Moderna announced promising early data for its investigational cancer therapy, mRNA-4359, at the 2025 European Society for Medical Oncology (ESMO) Congress in Berlin, held from October 17-21, 2025.

The company will present initial clinical, safety, and translational data for mRNA-4359, a cancer antigen therapy, during the congress.

Early results from Moderna's Phase 1/2 trial of mRNA-4359 indicate a promising safety profile and evidence of immune activation, including induction of peripheral antigen-specific T cell responses and generation of novel T cell receptor clones.

The safety profile of mRNA-4359 combined with pembrolizumab was manageable, with no new immune-related adverse events reported, supporting its further evaluation both as a monotherapy and in combination.

Data also showed that mRNA-4359 successfully stimulated antigen-specific T cell responses and generated new T cell receptor clones, indicating immune activation.

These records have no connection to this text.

(** ** Scopes, evidence, capabilities *)

Definition DefaultRFC9421CapabilityTTL : Duration := 14 * 24 * Hour.
Definition DefaultLegacyNegativeTTL : Duration := 24 * Hour.

Definition DestinationScopeFetch : string := "fetch".
Definition DestinationScopeDelivery : string := "delivery".
Definition scopeValidate (scope : string) : result unit :=
  if oneOf scope [DestinationScopeFetch; DestinationScopeDelivery] then Ok tt
  else Err (errorsNew ("unsupported HTTP signature destination scope " +:+ quote scope)).

Definition CapabilityEvidenceSuccessfulRFC9421 : string := "successful_rfc9421".
Definition CapabilityEvidenceAcceptSignature : string := "accept_signature".
Definition CapabilityEvidenceExplicitRFC9421Rejection : string := "explicit_rfc9421_rejection".
Definition CapabilityEvidenceSuccessfulLegacyFallback : string := "successful_legacy_fallback".

Definition evidenceValidate (evidence profile : string) : result unit :=
  if oneOf evidence [CapabilityEvidenceSuccessfulRFC9421; CapabilityEvidenceAcceptSignature] then
    if negb (profile =s ProfileRFC9421)
    then Err (errorsNew ("capability evidence " +:+ quote evidence +:+ " requires profile "
                         +:+ quote ProfileRFC9421))
    else Ok tt
  else if oneOf evidence [CapabilityEvidenceExplicitRFC9421Rejection;
                          CapabilityEvidenceSuccessfulLegacyFallback] then
    if negb (profile =s ProfileLegacy)
    then Err (errorsNew ("capability evidence " +:+ quote evidence +:+ " requires profile "
                         +:+ quote ProfileLegacy))
    else Ok tt
  else Err (errorsNew ("unsupported HTTP signature capability evidence " +:+ quote evidence)).

Record DestinationCapability := mkCapability {
  capOrigin : string; capScope : string; capProfile : string; capEvidence : string;
  ObservedAt : Time; ExpiresAt : Time }.
#[export] Instance DestinationCapability_eq_dec : EqDecision DestinationCapability.
Proof. solve_decision. Defined.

Moderna aims to leverage its mRNA platform to develop therapies for various diseases, including immuno-oncology, with mRNA-4359 targeting immune escape pathways to overcome resistance.

The ongoing trial (NCT05533697) is evaluating mRNA-4359 as both a monotherapy and in combination with pembrolizumab in patients with advanced melanoma and non-small cell lung cancer.

Results support further development of mRNA-4359, especially in PD-L1+ tumors, highlighting its potential to address high unmet medical needs in cancer treatment.

The detailed clinical outcomes and PD-L1 expression analyses will be presented on October 17, 2025, during a mini oral session at the ESMO Congress, with a webcast for investors scheduled later that day.

The presentation will be given by Dr. David J. Pinato, and the session will include a live investor webcast at 6:00 PM CET.

The trial involves administering mRNA-4359 at doses of 400 μg and 1,000 μg every three weeks for up to nine doses, with the median duration of response not yet reached, indicating potential durability.